__ACTIVITY__
Note how many lines of the material that follows include the string "induction", and state only that number.

__INPUT DATA__
Inductive connection_event :=
| ce_data (chunk : string)
| ce_listen (listener : nat)
| ce_listen_exit (listener : nat)
| ce_dispose (listener : nat)
| ce_write (data : string)
| ce_resize (columns rows : Z)
| ce_close (uuid : string) (destroy : bool)
| ce_gone (e : exn)
| ce_timeout.
Definition handshake_event (requestId action : string) (e : connection_event) (h : handshake) : handshake :=
  match e with
  | ce_data chunk => handshake_data requestId chunk h
  | ce_gone e => handshake_fail e h
  | ce_timeout => handshake_fail (Error ("Timed out " +:+ action)) h
  | _ => h
  end.
Definition step_waiting (requestId user : string) (e : connection_event) (h : handshake) : connection :=
  let h := handshake_event requestId "connecting to Termux" e h in
  match hs_outcome h with Some o => opened user o | None => co_waiting h end.
Definition pty_event (e : connection_event) (p : pty) : pty :=
  match e with
  | ce_data chunk => receive chunk p
  | ce_listen l => onData l p
  | ce_listen_exit l => onExit l p
  | ce_dispose l => dispose l p
  | ce_write data => write data p
  | ce_resize columns rows => resize columns rows p
  | ce_close uuid destroy => close uuid destroy p
  | ce_gone _ => socket_gone p
  | ce_timeout => p
  end.
Definition connection_step (requestId user : string) (c : connection) (e : connection_event) : connection :=
  match c with
  | co_waiting h => step_waiting requestId user e h
  | co_failed _ => c
  | co_ready p => co_ready (pty_event e p)
  end.
Definition connecting : connection := co_waiting (Handshake "" None [] None).

(** [createTerminalRuntime]: the user of the configuration, and the exchange
    that destroys a session; [None] while no answer has come. *)
Definition configured_user (user : option string) : exn + string :=
  match user with
  | Some user => if bool_decide (user = "") then inl (Error "Terminal user is not configured") else inr user
  | None => inl (Error "Terminal user is not configured")
  end.
Definition destroy_result (sessionName : string) (o : exn + TermuxResponse * list TermuxServerFrame * string) : exn + unit :=
  match o with
  | inl e => inl e
  | inr (resp_error _ error, _, _) => inl (Error (pe_message error))
  | inr (resp_ok _ result, _, _) =>
      if is_str (prop result "sessionName") sessionName then inr tt
      else inl (Error "Termux returned an unexpected destroy response")
  end.
Definition destroySession (user : option string) (requestId sessionName : string) (events : list connection_event) : option (exn + unit) :=
  match configured_user user with
  | inl e => Some (inl e)
  | inr _ => destroy_result sessionName <$>
               hs_outcome (foldl (λ h e, handshake_event requestId "destroying terminal session" e h) (Handshake "" None [] None) events)
  end.

(** ** Lines: how a text is cut into chunks does not matter *)
Fixpoint lines_text (ls : list string) (r : string) : string :=
  match ls with [] => r | l :: ls => l +:+ String line_feed (lines_text ls r) end.
(** A line of JSON: no line feed, no trailing return, not too large. *)
Definition good_line (l : string) : Prop :=
  no_char line_feed l ∧ strip_return l = l ∧ byteLength l ≤ TERMUX_MAX_FRAME_BYTES.

Lemma strip_printable s : all_chars printable s = true → strip_return s = s.
Proof.
  intros H. unfold strip_return, endsWith_char. rewrite bool_decide_false; [done|]. intros E.
  assert (∀ s c, all_chars printable s = true → last_char s = Some c → printable c = true) as Hl.
  { clear. induction s as [|x s IH]; [done|]. intros c. simpl. intros [Hx Hs]%andb_prop. destruct s as [|y s]; [by intros [= <-]|]. by apply IH. }
  by apply (Hl s "013"%char H) in E.
Qed.

Lemma drop_line l s : drop_str (String.length l + 1) (l +:+ String line_feed s) = s.
Proof. induction l as [|c l IH]; simpl; [by destruct s|done]. Qed.
Module Demo.
Definition roots : roots_db := RootsDb [NasRootRow "r" "R" "/r" true mount_optional None None None 0 0] [].
Definition empty : tabs_db := TabsDb [] [] roots.
Definition ops : list tab_op :=
  [op_initialize "r" None "a" 1 1; op_create "r" "b" 2 2; op_create "r" "c" 3 3; op_activate "b" 4; op_delete "a" 5;
   op_create "r" "d" 6 6; op_rename "c" (Some "logs") 7].
Definition three : tabs_db := foldl (run_op 8) empty ops.

(** Ordinals are not used again. *)
Example three_tabs : (λ t, (tt_id t, tt_ordinal t)) <$> listTerminalTabs "r" three = [("b", 2); ("c", 3); ("d", 4)] ∧
  (state_of "r" three).2 = Some "d".
Proof. done. Qed.

(** A title that begins with NUL has length 0 for SQLite. *)
Example nul_title : ∃ e, renameTerminalTab "c" (Some (String "000" "x")) 8 8 three = (inl e, three) ∧
  exn_code e = Some "SQLITE_CONSTRAINT_CHECK".
Proof. by eexists. Qed.
End Demo.

Lemma terminal_tabs_wf_witness : limited 8 Demo.three.
Proof. apply (terminal_tabs_wf 8 Demo.roots Demo.ops). discriminate. Defined.

Lemma three_ok : tabs_ok Demo.three.
Proof. by apply (run_ops_limited 8 Demo.ops), empty_limited. Qed.

Lemma deleteTerminalTab_spec_witness : ∃ t u v d',
  deleteTerminalTab "d" 8 9 Demo.three = (inr (Some (getTerminalTabState "r" 8 d')), d') ∧
  state_of "r" Demo.three = (true, [t; u; v], Some "d") ∧ state_of "r" d' = (true, [t; u], Some "c").
Proof.
  destruct (deleteTerminalTab_spec "d" 8 9 Demo.three (Tab "d" "r" 4 None 6 6)
    [Tab "b" "r" 2 None 2 2; Tab "c" "r" 3 (Some "logs") 3 7] [] three_ok eq_refl eq_refl) as (d' & E & _ & _ & Hs & _).
  do 4 eexists. split; [exact E|]. split; [reflexivity|]. exact (Hs (Some "d") eq_refl).
Defined.

Lemma createTerminalTab_spec_witness : ∃ t u v w d',
  createTerminalTab "r" 8 "e" 9 9 Demo.three = (inr (getTerminalTabState "r" 8 d'), d') ∧
  state_of "r" d' = (true, [t; u; v; w], Some "e").
Proof.
  destruct (createTerminalTab_spec "r" 8 "e" 9 9 Demo.three three_ok eq_refl) as (w & d' & E & _ & _ & _ & Hs).
  do 4 eexists. exists d'. split; [exact E|exact Hs].
Defined.
(** The ends of a session: nothing when it is closed already. *)
Definition ends (m : session_prog bool) : Prop := ∀ w,
  if ses_closed (sw_session w) then m w = (inr false, w)
  else ∃ l, m w = (inr true, SessionWorld (finished (sw_session w)) l).

Lemma end_session_ends e : ends (end_session e).
Proof.
  intros [s l]. unfold end_session. rewrite bind_gets. cbn [sw_session]. destruct (ses_closed s); [done|].
  unfold mbind, prog_bind. simpl. destruct (ses_activeSocket s); simpl; eexists; reflexivity.
Qed.

Lemma exited_ends c sig r : ends (exited accepts c sig r).
Proof.
  intros [s l]. unfold exited. rewrite bind_gets. cbn [sw_session]. destruct (ses_closed s); [done|].
  unfold mbind, prog_bind. destruct (ses_activeSocket s) as [socket|]; [destruct r|]; simpl;
    rewrite ?sendSocket_eq; simpl; eexists; reflexivity.
Qed.

Lemma finished_calms s : calms s (finished s).
Proof. split; [done..|by left|by right|]. intros H. apply finished_ok, H. Qed.
End Calm.
#[export] Hint Resolve end_session_ends exited_ends : calm.

(** *** On the manager *)
Lemma update_log_shrinks l t : shrinks t (t <| tm_log := l |>).
Proof. destruct (reflexivity (R:=shrinks) t). by split. Qed.

Lemma on_session_shrinks {A} i (d : A) m t : (∀ w, calms (sw_session w) (sw_session (m w).2)) →
  (∀ w, ses_closed (sw_session (m w).2) = ses_closed (sw_session w)) →
  shrinks t (on_session i d m t).2.
Proof.
  intros Hm Hc. unfold on_session. destruct (tm_objects t !! i) as [s|] eqn:Es; [|done].
  specialize (Hm (SessionWorld s (tm_log t))). specialize (Hc (SessionWorld s (tm_log t))).
  assert (∀ l, shrinks t (t <| tm_objects := <[i := sw_session (m (SessionWorld s (tm_log t))).2]> (tm_objects t) |> <| tm_log := l |>)) as H.
  { intros l. split; simpl; try done; auto.
    - rewrite <-(list_insert_id (tm_objects t) i s) at 1 by done. by apply Forall2_insert.
    - intros k j x x' _ Hx Hx'. destruct (decide (i = j)) as [<-|Hij].
      + rewrite list_lookup_insert_eq in Hx' by (by eapply lookup_lt_Some). by simplify_eq/=.
      + rewrite list_lookup_insert_ne in Hx' by done. congruence. }
  destruct (m _) as [[e|a] w]; apply H.
Qed.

__EXERCISE RESPONSE__
2